(* ===== verification/Stp.v ===== *)
(** * The spanning tree library (ryu/lib/stplib.py)

    A switch as a spanning tree bridge: the comparison of BPDU priorities, the
    selection of port roles, the port state machine, the reaction to BPDUs, to
    link changes and to timers, and the [Stp] application that keeps one bridge
    per datapath.  A green thread is represented by whether it runs; one turn of
    each thread's loop is an operation, and a handler runs to its end before
    another one starts. *)

From Stdlib Require Import ZArith QArith Qcanon Lia.
From stdpp Require Import base list gmap strings numbers.
From S2P Require Import Prelude Struct PktUtils PktHeaders Bpdu.

Local Close Scope Qc_scope.
Local Close Scope Q_scope.
#[local] Open Scope Z_scope.

Module Stp.

Definition MAX_PORT_NO : Z := 0xfff.

(** Result of compared config BPDU priority. *)
Inductive result := SUPERIOR | REPEATED | INFERIOR.
Inductive port_role := DESIGNATED_PORT | ROOT_PORT | NON_DESIGNATED_PORT.
Inductive port_state := DISABLE | BLOCK | LISTEN | LEARN | FORWARD.
Inductive ofproto := V1_0 | V1_2 | V1_3.

#[global] Instance result_eq_dec : EqDecision result.
Proof. solve_decision. Defined.
#[global] Instance port_role_eq_dec : EqDecision port_role.
Proof. solve_decision. Defined.
#[global] Instance port_state_eq_dec : EqDecision port_state.
Proof. solve_decision. Defined.

(** ** Port configuration on the switch *)

Definition OFPPC_NO_RECV : Z := Z.shiftl 1 2.
Definition OFPPC_NO_RECV_STP : Z := Z.shiftl 1 3.
Definition OFPPC_NO_FLOOD : Z := Z.shiftl 1 4.
Definition OFPPC_NO_FWD : Z := Z.shiftl 1 5.
Definition OFPPC_NO_PACKET_IN : Z := Z.shiftl 1 6.

Definition PORT_CONFIG_V1_0 (s : port_state) : Z :=
  match s with
  | DISABLE => Z.lor (Z.lor (Z.lor OFPPC_NO_RECV_STP OFPPC_NO_RECV) OFPPC_NO_FLOOD) OFPPC_NO_FWD
  | BLOCK => Z.lor (Z.lor OFPPC_NO_RECV OFPPC_NO_FLOOD) OFPPC_NO_FWD
  | LISTEN => Z.lor OFPPC_NO_RECV OFPPC_NO_FLOOD
  | LEARN => OFPPC_NO_FLOOD
  | FORWARD => 0
  end.

(** PORT_CONFIG_V1_2 and PORT_CONFIG_V1_3 *)
Definition PORT_CONFIG_V1_2 (s : port_state) : Z :=
  match s with
  | DISABLE => Z.lor OFPPC_NO_RECV OFPPC_NO_FWD
  | BLOCK => Z.lor OFPPC_NO_FWD OFPPC_NO_PACKET_IN
  | LISTEN | LEARN => OFPPC_NO_PACKET_IN
  | FORWARD => 0
  end.

(** ** Identifiers, priorities and times *)

Record BridgeId := mkBridgeId {
  bid_priority : Z; system_id_extension : Z; mac_addr : string; bid_value : Z }.

Record PortId := mkPortId { pid_priority : Z; pid_port_no : Z; pid_value : Z }.

Record Priority := mkPriority {
  root_id : BridgeId;
  root_path_cost : Z;
  designated_bridge_id : option BridgeId;
  designated_port_id : option PortId }.

Record Times := mkTimes {
  message_age : seconds; max_age : seconds; hello_time : seconds; forward_delay : seconds }.

#[global] Instance times_eq_dec : EqDecision Times.
Proof. solve_decision. Defined.

Definition new_PortId (priority port_no : Z) : PortId :=
  mkPortId priority port_no (Bpdu.encode_port_id priority port_no).

(** ** Comparison *)

Definition _cmp_value (value1 value2 : Z) : result :=
  match value1 ?= value2 with Lt => SUPERIOR | Eq => REPEATED | Gt => INFERIOR end.

Definition compare_root_path (path_cost1 path_cost2 bridge_id1 bridge_id2 port_id1 port_id2 : Z)
    : result :=
  match _cmp_value path_cost1 path_cost2 with
  | REPEATED =>
      match _cmp_value bridge_id1 bridge_id2 with
      | REPEATED => _cmp_value port_id1 port_id2
      | r => r
      end
  | r => r
  end.

(** [cmp] of an integer and a string in Python 2: numbers come first. *)
Definition cmp_int_str (value : Z) (s : string) : result := SUPERIOR.

(** The attributes of both objects are those of [Times]. *)
Definition _cmp_obj (obj1 obj2 : Times) : result :=
  if decide (obj1 = obj2) then REPEATED else SUPERIOR.

Definition attr_value (b : option BridgeId) : res Z := i ← attr b; Ok (bid_value i).
Definition attr_pvalue (b : option PortId) : res Z := i ← attr b; Ok (pid_value i).

(** The priority and the times a port holds are assigned and cleared together. *)
Definition compare_bpdu_info (mine : option (Priority * Times))
    (rcv_priority : Priority) (rcv_times : Times) : res result :=
  match mine with
  | None => Ok SUPERIOR
  | Some (my_priority, my_times) =>
      match _cmp_value (bid_value (root_id rcv_priority)) (bid_value (root_id my_priority)) with
      | REPEATED =>
          rb ← attr_value (designated_bridge_id rcv_priority);
          mb ← attr_value (designated_bridge_id my_priority);
          rp ← attr_pvalue (designated_port_id rcv_priority);
          mp ← attr_pvalue (designated_port_id my_priority);
          match compare_root_path (root_path_cost rcv_priority) (root_path_cost my_priority)
                  rb mb rp mp with
          | REPEATED =>
              mbid ← attr (designated_bridge_id my_priority);
              mpid ← attr (designated_port_id my_priority);
              let result1 := cmp_int_str rb (mac_addr mbid) in
              let result2 := _cmp_value rp (pid_port_no mpid) in
              if decide (result1 = REPEATED /\ result2 = REPEATED) then Ok SUPERIOR
              else Ok (_cmp_obj rcv_times my_times)
          | r => Ok r
          end
      | r => Ok r
      end
  end.

(** ** Ports and bridges *)

(** What the code reads of [OFPPhyPort]. *)
Record OfPort := mkOfPort { of_port_no : Z; hw_addr : string; curr : Z }.

Record Port := mkPort {
  ofport : OfPort;
  config_enable : bool;
  port_id : PortId;
  path_cost : Z;
  port_priority : Priority;                     (* root bridge data *)
  port_times : Times;
  state : option port_state;
  role : option port_role;
  designated : option (Priority * Times);       (* received BPDU data *)
  send_tc_flg : bool;
  send_tc_timer : option seconds;
  send_tcn_flg : bool;
  send_bpdu_thread : bool;                      (* running or not *)
  wait_bpdu_thread : bool }.

Definition port_no (p : Port) : Z := of_port_no (ofport p).

(** Configuration given by the user; a missing field is omitted. *)
Record PortConf := mkPortConf {
  pc_priority : option Z; pc_path_cost : option Z; pc_enable : option bool }.

Definition no_conf : PortConf := mkPortConf None None None.

Record Bridge := mkBridge {
  dpid : Z;
  version : ofproto;
  bridge_id : BridgeId;
  bridge_times : Times;
  root_priority : Priority;
  root_times : Times;
  ports : list Port;                            (* the values of the dict, in its order *)
  ports_conf : gmap Z PortConf }.

(** What leaves the bridge: events, messages to the switch and timer restarts. *)
Inductive output :=
  | EventTopologyChange
  | EventPortStateChange (n : Z) (s : port_state)
  | EventPacketIn
  | PortMod (n : Z) (mac : string) (config mask : Z)
  | AddNoPktInFlow (n : Z)
  | DelNoPktInFlow (n : Z)
  | AddBpduPktInFlow
  | PacketOut (n : Z) (b : Bpdu.bpdu)
  | WaitTimerRestart (n : Z).

Record World := mkWorld {
  now : seconds;
  port_cost_default : Z;            (* Port._DEFAULT_VALUE['path_cost'] *)
  trace : list output;
  bridge : Bridge }.

Abbreviation M := (stm World).

Definition set_trace (w : World) (t : list output) : World :=
  mkWorld (now w) (port_cost_default w) t (bridge w).
Definition set_cost (c : Z) (w : World) : World :=
  mkWorld (now w) c (trace w) (bridge w).
Definition set_bridge (w : World) (b : Bridge) : World :=
  mkWorld (now w) (port_cost_default w) (trace w) b.
Definition set_ports (b : Bridge) (ps : list Port) : Bridge :=
  mkBridge (dpid b) (version b) (bridge_id b) (bridge_times b) (root_priority b)
    (root_times b) ps (ports_conf b).
Definition set_root (b : Bridge) (rp : Priority) (rt : Times) : Bridge :=
  mkBridge (dpid b) (version b) (bridge_id b) (bridge_times b) rp rt (ports b) (ports_conf b).

Definition send (o : output) : M unit := modify (fun w => set_trace w (trace w ++ [o])).
Definition self : M Bridge := gets bridge.
Definition map_ports (f : list Port -> list Port) : M unit :=
  modify (fun w => set_bridge w (set_ports (bridge w) (f (ports (bridge w))))).

Definition find_port (n : Z) (ps : list Port) : option Port :=
  List.find (fun p => port_no p =? n) ps.

(** [self.ports[n]] *)
Definition get_port (n : Z) : M Port :=
  b ← self; lift_res (or_raise KeyError (find_port n (ports b))).

Definition at_port (n : Z) (f : Port -> Port) (p : Port) : Port :=
  if port_no p =? n then f p else p.

Definition upd_port (n : Z) (f : Port -> Port) : M unit := map_ports (map (at_port n f)).

Definition when (c : bool) (m : M unit) : M unit := if c then m else mret tt.

(** ** Messages to the switch *)

(** [OfCtl_v1_0.set_port_status] and the override of [OfCtl_v1_2later]. *)
Definition set_port_status (v : ofproto) (port : OfPort) (s : port_state) : list output :=
  match v with
  | V1_0 => [PortMod (of_port_no port) (hw_addr port) (PORT_CONFIG_V1_0 s) 0x7f]
  | V1_2 | V1_3 =>
      PortMod (of_port_no port) (hw_addr port) (PORT_CONFIG_V1_2 s) 0x65 ::
      [if Z.land (PORT_CONFIG_V1_2 s) OFPPC_NO_PACKET_IN =? 0
       then DelNoPktInFlow (of_port_no port) else AddNoPktInFlow (of_port_no port)]
  end.

(** ** Topology change *)

Definition is_root_bridge (b : Bridge) : bool :=
  bid_value (bridge_id b) =? bid_value (root_id (root_priority b)).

===============

**Activity:** Looking at the entries above, can you reproduce exactly the lines from the one that holds "Inductive port_state := DISABLE" through the one that holds "Record BridgeId := mkBridgeId", and only those?

**Answer:**
Inductive port_state := DISABLE | BLOCK | LISTEN | LEARN | FORWARD.
Inductive ofproto := V1_0 | V1_2 | V1_3.

#[global] Instance result_eq_dec : EqDecision result.
Proof. solve_decision. Defined.
#[global] Instance port_role_eq_dec : EqDecision port_role.
Proof. solve_decision. Defined.
#[global] Instance port_state_eq_dec : EqDecision port_state.
Proof. solve_decision. Defined.

(** ** Port configuration on the switch *)

Definition OFPPC_NO_RECV : Z := Z.shiftl 1 2.
Definition OFPPC_NO_RECV_STP : Z := Z.shiftl 1 3.
Definition OFPPC_NO_FLOOD : Z := Z.shiftl 1 4.
Definition OFPPC_NO_FWD : Z := Z.shiftl 1 5.
Definition OFPPC_NO_PACKET_IN : Z := Z.shiftl 1 6.

Definition PORT_CONFIG_V1_0 (s : port_state) : Z :=
  match s with
  | DISABLE => Z.lor (Z.lor (Z.lor OFPPC_NO_RECV_STP OFPPC_NO_RECV) OFPPC_NO_FLOOD) OFPPC_NO_FWD
  | BLOCK => Z.lor (Z.lor OFPPC_NO_RECV OFPPC_NO_FLOOD) OFPPC_NO_FWD
  | LISTEN => Z.lor OFPPC_NO_RECV OFPPC_NO_FLOOD
  | LEARN => OFPPC_NO_FLOOD
  | FORWARD => 0
  end.

(** PORT_CONFIG_V1_2 and PORT_CONFIG_V1_3 *)
Definition PORT_CONFIG_V1_2 (s : port_state) : Z :=
  match s with
  | DISABLE => Z.lor OFPPC_NO_RECV OFPPC_NO_FWD
  | BLOCK => Z.lor OFPPC_NO_FWD OFPPC_NO_PACKET_IN
  | LISTEN | LEARN => OFPPC_NO_PACKET_IN
  | FORWARD => 0
  end.

(** ** Identifiers, priorities and times *)

Record BridgeId := mkBridgeId {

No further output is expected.